▸ DATASET EXTRACT:
+-------+

(** The loop makes the longest prefix that [builds] allows. *)
Lemma init_executors_spec rest : ∀ os es m,
  builds (em_executor_gen_func_map m) (em_used_executor_names m) os es → em_made m = made_of os es →
  ∃ r os1 os2 es', rest = os1 ++ os2 ∧
    mapM_ init_executor rest m = (r, em_set_made (made_of (os ++ os1) es') m) ∧
    builds (em_executor_gen_func_map m) (em_used_executor_names m) (os ++ os1) es' ∧
    (r = Ok tt ∧ os2 = [] ∨
     r ≠ Ok tt ∧ os2 ≠ [] ∧
     ∀ es'', ¬ builds (em_executor_gen_func_map m) (em_used_executor_names m) (os ++ rest) es'').
Proof.
  induction rest as [|o rest IH]; intros os es m Hb Hm.
  - exists (Ok tt), [], [], es. rewrite (app_nil_r os), <-Hm. split; [done|]. split; [by destruct m|]. auto.
  - cbn. unfold mbind, M_bind.
    destruct (init_executor_spec o os es m Hb Hm) as [(e & Hb1 & ->)|(r & Hr & -> & Hno)].
    + destruct (IH (os ++ [o]) (es ++ [e]) (em_set_made (made_of (os ++ [o]) (es ++ [e])) m) Hb1 eq_refl)
        as (r & os1 & os2 & es' & -> & -> & Hb2 & Hend).
      exists r, (o :: os1), os2, es'. rewrite <-!app_assoc in *. done.
    + exists r, [], (o :: rest), es. rewrite (app_nil_r os), <-Hm. split; [done|].
      split; [destruct m, r as [[]| |]; done|]. split; [done|]. right. split; [done|]. split; [done|].
      intros es'' Hb'. rewrite cons_middle, app_assoc in Hb'.
      apply builds_prefix in Hb' as (es1 & _ & _ & Hb1). by eapply Hno.
Qed.

End InitializeSpec.
(** What [Initialize] makes. *)
Definition tbb_made (name : string) (o : TbbOptions) : TBBThreadExecutor :=
  let n := Z.to_nat (to_thread_num o) in
  mkTbb name o kInit (to_queue_threshold o) 0 q_empty 0 (replicate n None) (replicate n WStart) [] [] [] [] [].

Definition tbb_reachable (name : string) (o : TbbOptions) s : Prop := rtc tbb_step (tbb_made name o) s.

Lemma Tbb_Initialize_makes `{YamlOps node} name (options_node : option node) o :
  read_options tbb_decode tbb_default options_node = Ok o →
  Tbb_Initialize name options_node TBBThreadExecutor_new =
    (if 0 <? to_thread_num (default tbb_default o) then (Ok tt, tbb_made name (default tbb_default o))
     else (Throw (AimRTException "Invalide tbb thread executor options, thread num is zero."),
           te_set_workers [] (te_set_ids [] (tbb_made name (default tbb_default o))))).
Proof.
  intros Ho. unfold Tbb_Initialize. unfold_monad. cbn. rewrite Ho. cbn. by destruct (0 <? _).
Qed.

Section Invariant.
Context (o : TbbOptions).
Context (Hnum : 0 < to_thread_num o < 2 ^ 32) (Hthr : 0 ≤ to_queue_threshold o) (Hmax : 0 ≤ max_calls)
  (Hfit : to_queue_threshold o + max_calls < 2 ^ 32).

Lemma made_inv name : tbb_inv o (tbb_made name o).
Proof using Hthr Hmax.
  set (n := Z.to_nat (to_thread_num o)).
  assert (tbb_running (tbb_made name o) = []) as Hr.
  { unfold tbb_running. cbn. fold n. clear. by induction n. }
  assert (alive_num (tbb_made name o) = 0%nat) as Ha.
  { unfold alive_num. cbn. fold n. clear. by induction n. }
  split; unfold tbb_admitted; rewrite ?Hr, ?Ha; cbn -[wrap tbb_running]; rewrite ?q_elems_empty, ?length_replicate; try done.
  apply Forall2_replicate. split; [done|]. by intros [].
Qed.

(** ** Every step keeps it *)

Lemma running_insert i x y s : te_workers s !! i = Some x →
  running_of x ++ tbb_running (set_worker i y s) ≡ₚ running_of y ++ tbb_running s.
Proof. apply concat_insert. Qed.

Lemma alive_insert i x y s : te_workers s !! i = Some x →
  ((if alive x then 1 else 0) + alive_num (set_worker i y s) = (if alive y then 1 else 0) + alive_num s)%nat.
Proof. apply (sum_insert (λ w, if alive w then 1 else 0)%nat). Qed.

Lemma serial_insert i x y s : te_workers s !! i = Some x → length (te_workers s) = 1%nat →
  tbb_running s = running_of x ∧ tbb_running (set_worker i y s) = running_of y.
Proof.
  intros Hi Hl. unfold tbb_running. cbn. destruct (te_workers s) as [|w [|]]; [done| |done].
  destruct i; [|done]. injection Hi as ->. cbn. by rewrite !app_nil_r.
Qed.

Lemma alive_num_le s : (alive_num s ≤ length (te_workers s))%nat.
Proof. unfold alive_num. induction (te_workers s) as [|w l IH]; cbn; [lia|]. destruct (alive w); lia. Qed.

(** A thread goes on with no task before nor after. *)
Lemma inv_worker i x y id num s :
  te_workers s !! i = Some x → running_of x = running_of y → ids_ok y id →
  num + Z.of_nat (if alive x then 1 else 0) = te_work_num s + Z.of_nat (if alive y then 1 else 0) →
  tbb_inv o s → tbb_inv o (set_worker i y (te_set_ids (<[i:=id]> (te_ids s)) (te_set_work_num num s))).
Proof.
  intros Hi Hrun Hid Hnum' [Ho Ht Hf Hst Hse Hl Hids Hw Hc Hn Hb].
  pose proof (alive_insert _ _ y _ Hi) as Ha.
  assert (tbb_running (set_worker i y s) = tbb_running s) as Hr.
  { unfold tbb_running. cbn. rewrite list_fmap_insert, list_insert_id; [done|]. rewrite list_lookup_fmap, Hi. cbn. by rewrite Hrun. }
  split; unfold tbb_admitted in *; cbn -[wrap tbb_running alive_num]; rewrite ?length_insert; try done.
  - by change (te_started s ≡ₚ te_finished s ++ tbb_running (set_worker i y s)); rewrite Hr.
  - intros H1. change (te_started s = te_finished s ++ tbb_running (set_worker i y s)). rewrite Hr. auto.
  - by apply Forall2_insert.
  - change (num = Z.of_nat (alive_num (set_worker i y s))). lia.
  - rewrite <-Hr in Hn. exact Hn.
  - rewrite <-Hr in Hb. exact Hb.
Qed.
(** The calls of [StartImpl] once the report is made. *)
Definition start_all : M AimRTCore unit :=
  EnterState kPreStart;;
  EnterState kPreStartConfigurator;;
  start_manager mConfigurator;;
  EnterState kPostStartConfigurator;;
  EnterState kPreStartPlugin;;
  start_manager mPlugin;;
  EnterState kPostStartPlugin;;
  EnterState kPreStartMainThread;;
  start_manager mMainThread;;
  EnterState kPostStartMainThread;;
  EnterState kPreStartGuardThread;;
  start_manager mGuardThread;;
  EnterState kPostStartGuardThread;;
  EnterState kPreStartExecutor;;
  start_manager mExecutor;;
  EnterState kPostStartExecutor;;
  EnterState kPreStartLog;;
  start_manager mLog;;
  EnterState kPostStartLog;;
  EnterState kPreStartAllocator;;
  start_manager mAllocator;;
  EnterState kPostStartAllocator;;
  EnterState kPreStartRpc;;
  start_manager mRpc;;
  EnterState kPostStartRpc;;
  EnterState kPreStartChannel;;
  start_manager mChannel;;
  EnterState kPostStartChannel;;
  EnterState kPreStartParameter;;
  start_manager mParameter;;
  EnterState kPostStartParameter;;
  EnterState kPreStartModules;;
  start_manager mModules;;
  EnterState kPostStartModules;;
  EnterState kPostStart.

(* @src src/src/runtime/core/aimrt_core.cc:140-190 AimRTCore::StartImpl *)
Definition StartImpl : M AimRTCore unit := GenInitializationReport;; start_all.

(** The calls of [ShutdownImpl] once the flag is taken. *)
Definition shutdown_all : M AimRTCore unit :=
  EnterState kPreShutdown;;
  EnterState kPreShutdownModules;;
  shutdown_manager mModules;;
  EnterState kPostShutdownModules;;
  EnterState kPreShutdownParameter;;
  shutdown_manager mParameter;;
  EnterState kPostShutdownParameter;;
  EnterState kPreShutdownChannel;;
  shutdown_manager mChannel;;
  EnterState kPostShutdownChannel;;
  EnterState kPreShutdownRpc;;
  shutdown_manager mRpc;;
  EnterState kPostShutdownRpc;;
  EnterState kPreShutdownAllocator;;
  shutdown_manager mAllocator;;
  EnterState kPostShutdownAllocator;;
  EnterState kPreShutdownLog;;
  ResetCoreLogger;;
  shutdown_manager mLog;;
  EnterState kPostShutdownLog;;
  EnterState kPreShutdownExecutor;;
  shutdown_manager mExecutor;;
  EnterState kPostShutdownExecutor;;
  EnterState kPreShutdownGuardThread;;
  shutdown_manager mGuardThread;;
  EnterState kPostShutdownGuardThread;;
  EnterState kPreShutdownMainThread;;
  shutdown_manager mMainThread;;
  EnterState kPostShutdownMainThread;;
  EnterState kPreShutdownPlugin;;
  shutdown_manager mPlugin;;
  EnterState kPostShutdownPlugin;;
  EnterState kPreShutdownConfigurator;;
  shutdown_manager mConfigurator;;
  EnterState kPostShutdownConfigurator;;
  EnterState kPostShutdown.

(* @src src/src/runtime/core/aimrt_core.cc:192-246 AimRTCore::ShutdownImpl *)
Definition ShutdownImpl : M AimRTCore unit :=
  s ← get;
  modify (co_set_shutdown_impl_flag true);;
  if co_shutdown_impl_flag s then mret tt else shutdown_all.

(** [shutdown_promise_.get_future()] *)
Definition take_future : M AimRTCore unit :=
  s ← get;
  if co_future_taken s then throw (RuntimeError "future_already_retrieved")
  else modify (co_set_future_taken true).

(** [Start] and [AsyncStart] up to the point where a thread, the caller's or
    a new one, waits for the future. *)
(* @src src/src/runtime/core/aimrt_core.cc:248-255 AimRTCore::Start *)
Definition Start : M AimRTCore unit :=
  StartImpl;; take_future;; modify (co_set_waiting true).

(** The rest of [Start] and [AsyncStart], once the promise is set. *)
(* @src src/src/runtime/core/aimrt_core.cc:257-272 AimRTCore::AsyncStart *)
Definition Start_wake : M AimRTCore unit :=
  s ← get;
  if co_waiting s && co_promise_set s then modify (co_set_waiting false);; ShutdownImpl
  else mret tt.

(* @src src/src/runtime/core/aimrt_core.cc:274-280 AimRTCore::Shutdown *)
Definition Shutdown : M AimRTCore unit :=
  s ← get;
  modify (co_set_shutdown_flag true);;
  if co_shutdown_flag s then mret tt
  else if co_promise_set s then throw (RuntimeError "promise_already_satisfied")
  else modify (co_set_promise_set true).

(* @src src/src/runtime/core/aimrt_core.cc:19-27 AimRTCore::~AimRTCore *)
Definition Destroy : M AimRTCore unit := try_catch ShutdownImpl (λ _, mret tt).

(** [get_executor] is the executor manager's lookup. *)
(* @src src/src/runtime/core/aimrt_core.cc:316-320 AimRTCore::GetExecutor *)
Definition GetExecutor {E} (guard : E) (get_executor : string → E) (name : string) s : E :=
  if String.eqb name "" || String.eqb name (Executor_Name mGuardThread (co_world s)) then guard
  else get_executor name.

(** ** Plans

    The events of each phase when nothing throws. *)

Definition components : list component :=
  [mConfigurator; mPlugin; mMainThread; mGuardThread; mExecutor; mLog; mAllocator; mRpc;
   mChannel; mParameter; mModules].

(** The two states around the call on the [i]-th component of a phase that
    begins after state [base]. *)
Definition around (base i : nat) (e : event) : list event :=
  [Entered (of_nat (base + 2 * i + 1)); e; Entered (of_nat (base + 2 * i + 2))].

Definition phase (call : component → event) (first last : State) (cs : list component) : list event :=
  Entered first ::
  concat (imap (λ i c, around (to_nat first) i (call c)) cs) ++ [Entered last].

Definition init_plan : list event := phase Initialized kPreInit kPostInit components.
Definition start_plan : list event := phase Started kPreStart kPostStart components.
Definition shutdown_plan : list event := phase ShutDown kPreShutdown kPostShutdown (rev components).

(** ** Runs *)

Definition last_entered (st : State) (evs : list event) : State :=
  fold_left (λ st e, match e with Entered st' => st' | _ => st end) evs st.

Lemma last_entered_app st e1 e2 : last_entered st (e1 ++ e2) = last_entered (last_entered st e1) e2.
Proof. apply fold_left_app. Qed.

(** The flags of the core, untouched by the phases. *)
Definition same_flags s s' : Prop :=
  co_shutdown_flag s' = co_shutdown_flag s ∧ co_promise_set s' = co_promise_set s ∧
  co_future_taken s' = co_future_taken s ∧ co_shutdown_impl_flag s' = co_shutdown_impl_flag s ∧
  co_waiting s' = co_waiting s ∧ co_hooks s' = co_hooks s.

Lemma same_flags_trans s1 s2 s3 : same_flags s1 s2 → same_flags s2 s3 → same_flags s1 s3.
Proof. unfold same_flags. intuition congruence. Qed.

Lemma take_of_prefix {B} k (l l' : list B) : take (length (take k l)) (l ++ l') = take k l.
Proof. rewrite <-(take_drop k l) at 2. by rewrite <-app_assoc, take_app_length. Qed.

(** [m] performs the events [evs], a prefix of them if it throws, but at
    least [j]. *)
Definition runs {A} (j : nat) (m : M AimRTCore A) (evs : list event) : Prop := ∀ s,
  ∃ k, j ≤ k ∧ co_trace (m s).2 = co_trace s ++ take k evs ∧
    co_state (m s).2 = last_entered (co_state s) (take k evs) ∧
    same_flags s (m s).2 ∧
    (∀ a, (m s).1 = Ok a → take k evs = evs).

Lemma runs_bind {A B} j (m : M AimRTCore A) (f : A → M AimRTCore B) e1 e2 :
  j ≤ length e1 → runs j m e1 → (∀ a, runs 0 (f a) e2) → runs j (m ≫= f) (e1 ++ e2).
Proof.
  intros Hj Hm Hf s. destruct (Hm s) as (k1 & Hk1 & Ht & Hst & Hfl & Hok). unfold mbind, M_bind.
  destruct (m s) as [[a|e|] s1] eqn:Hms; cbn in *.
  - specialize (Hok a eq_refl). rewrite Hok in Ht, Hst.
    destruct (Hf a s1) as (k2 & _ & Ht2 & Hst2 & Hfl2 & Hok2).
    exists (length e1 + k2). rewrite take_app_add. split_and!.
    + lia.
    + by rewrite Ht2, Ht, app_assoc.
    + by rewrite Hst2, Hst, last_entered_app.
    + by eapply same_flags_trans.
    + intros b Hb. by rewrite (Hok2 b Hb).
  - exists (length (take k1 e1)). rewrite take_of_prefix. rewrite length_take. split_and!; [lia|done..].
  - exists (length (take k1 e1)). rewrite take_of_prefix. rewrite length_take. split_and!; [lia|done..].
Qed.

Lemma runs_quiet {A} (m : M AimRTCore A) :
  (∀ s, co_trace (m s).2 = co_trace s ∧ co_state (m s).2 = co_state s ∧ same_flags s (m s).2) →
  runs 0 m [].
Proof. intros Hm s. destruct (Hm s) as (-> & -> & H). exists 0. rewrite app_nil_r. by split_and!. Qed.

Lemma runs_world {A} (m : M W A) : runs 0 (world m) [].
Proof. apply runs_quiet. intros s. unfold world, zoom. by destruct (m (co_world s)) as [r w]. Qed.

Lemma runs_gets {A} (f : AimRTCore → A) : runs 0 (gets f) [].
Proof. by apply runs_quiet. Qed.

Lemma runs_core_logger b : runs 0 (modify (co_set_core_logger b)) [].
Proof. by apply runs_quiet. Qed.

Lemma runs_cfg p : runs 0 (modify (co_set_cfg_file_path p)) [].
Proof. by apply runs_quiet. Qed.

Lemma runs_hooks hs : runs 0 (mapM_ (λ h, world (run_hook h)) hs) [].
Proof.
  induction hs as [|h hs IH]; cbn [mapM_]; [by apply runs_quiet|].
  apply (runs_bind _ _ _ [] []); [lia|apply runs_world|done].
Qed.

Lemma runs_weaken {A} j (m : M AimRTCore A) evs : runs j m evs → runs 0 m evs.
Proof. intros H s. destruct (H s) as (k & _ & Hk). exists k. split; [lia|done]. Qed.
Lemma add_cache_carries w ty b :
  msg_ptr w = Some m → carries w → Deserialize (ts w) ty b = Some m → carries (add_cache ty b w).
Proof.
  intros Hm [_ Hc] Hb. split; [by left|]. intros ty' b' Hl. cbn in *.
  destruct (decide (ty' = ty)) as [->|Hne].
  - rewrite lookup_insert_eq in Hl. by injection Hl as <-.
  - rewrite lookup_insert_ne in Hl by done. by apply Hc.
Qed.

Lemma SerializeMsgWithCache_spec w (ty : string) (b : BufferArrayView) :
  carries w → Serialize (ts w) ty m = Some b → Deserialize (ts w) ty b = Some m →
  ∃ b' w', SerializeMsgWithCache ty w = (Ok b', w') ∧ carries w' ∧
    mw_info w' = mw_info w ∧ ctx_ref w' = ctx_ref w ∧ serialization_cache w' !! ty = Some b'.
Proof.
  intros Hw Hs Hd. unfold SerializeMsgWithCache. unfold_monad.
  destruct (serialization_cache w !! ty) as [b'|] eqn:Hb'; [by exists b', w|].
  rewrite CheckMsg_spec by done. cbn. rewrite Hs. exists b, (add_cache ty b (set_msg m w)).
  split_and!; [done|by apply add_cache_carries, Hd; [|apply set_msg_carries]|done|done|].
  apply lookup_insert_eq.
Qed.

(** Messages survive the ways they are carried.  When the type support
    reads back what it writes, a wrapper that stands for [m] yields [m] from
    [CheckMsg]; [SerializeMsgWithCache] yields a form of [m], writes it only
    once, and leaves a wrapper that still stands for [m]; and a wrapper made
    of nothing but a form of [m], as the subscribers of another package get,
    yields [m] too. *)
Theorem carried_message_survives w (ty : string) (b : BufferArrayView) :
  carries w →
  Serialize (ts w) ty m = Some b → Deserialize (ts w) ty b = Some m →
  CheckMsg w = (Ok tt, set_msg m w) ∧
  ∃ b' w', SerializeMsgWithCache ty w = (Ok b', w') ∧ carries w' ∧
    SerializeMsgWithCache ty w' = (Ok b', w') ∧
    ∀ i ctx, msg_type_support_ref i = ts w →
      CheckMsg (mkMsgWrapper i None ctx {[ty := b']}) =
        (Ok tt, mkMsgWrapper i (Some m) ctx {[ty := b']}).
Proof.
  intros Hw Hs Hd. split; [by apply CheckMsg_spec|].
  assert (∀ b' i ctx, Deserialize (ts w) ty b' = Some m → msg_type_support_ref i = ts w →
    CheckMsg (mkMsgWrapper i None ctx {[ty := b']}) =
      (Ok tt, mkMsgWrapper i (Some m) ctx {[ty := b']})) as Hother.
  { intros b' i ctx Hb' Hi. unfold CheckMsg. unfold_monad. cbn -[map_to_list].
    rewrite map_to_list_singleton. unfold deserialize_into. by rewrite Hi, Hb'. }
  destruct (SerializeMsgWithCache_spec w ty b Hw Hs Hd) as (b' & w' & Hrun & Hw' & Hi & _ & Hb').
  exists b', w'. split_and!; [done|done| |].
  - unfold SerializeMsgWithCache. unfold_monad. by rewrite Hb'.
  - intros i ctx Hts. apply Hother; [|done]. rewrite <-Hi. by apply (carries_cache w' Hw').
Qed.
End Carries.
(* ===== verification/ChannelBackend.v ===== *)
(** * Backends: [src/runtime/core/channel/channel_backend_base.h] and
    [channel_backend_manager.*]

    A backend is a record of operations.
    [ChannelBackendManager] chooses filters and backends for each topic by the
    first rule whose regular expression matches, records publishers and
    subscribers in the registry, and passes published messages through the
    filters to the backends.

    The registry and the filter managers, which the source reaches through
    pointers, are fields of the manager here.  [std::regex_match], which may
    throw for an ill-formed expression, the clock and the users' callbacks are
    parameters.  Release callbacks, which only keep messages alive, have no
    counterpart. *)

From S2P Require Import Prelude Yaml Filters Channel.

(** ** Filters of messages *)

Abbreviation Filter Msg S := (Filters.Filter (Handle Msg S)).
Abbreviation Collector Msg S := (Filters.Collector (Handle Msg S)).
Abbreviation FilterManager Msg S := (Filters.FilterManager (Handle Msg S)).

(** ** Backends *)

Section Backend.
Context {Msg S node : Type}.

+-------+

Return all lines in the entries above that carry the word "nothing".

    The events of each phase when nothing throws. *)
    of nothing but a form of [m], as the subscribers of another package get,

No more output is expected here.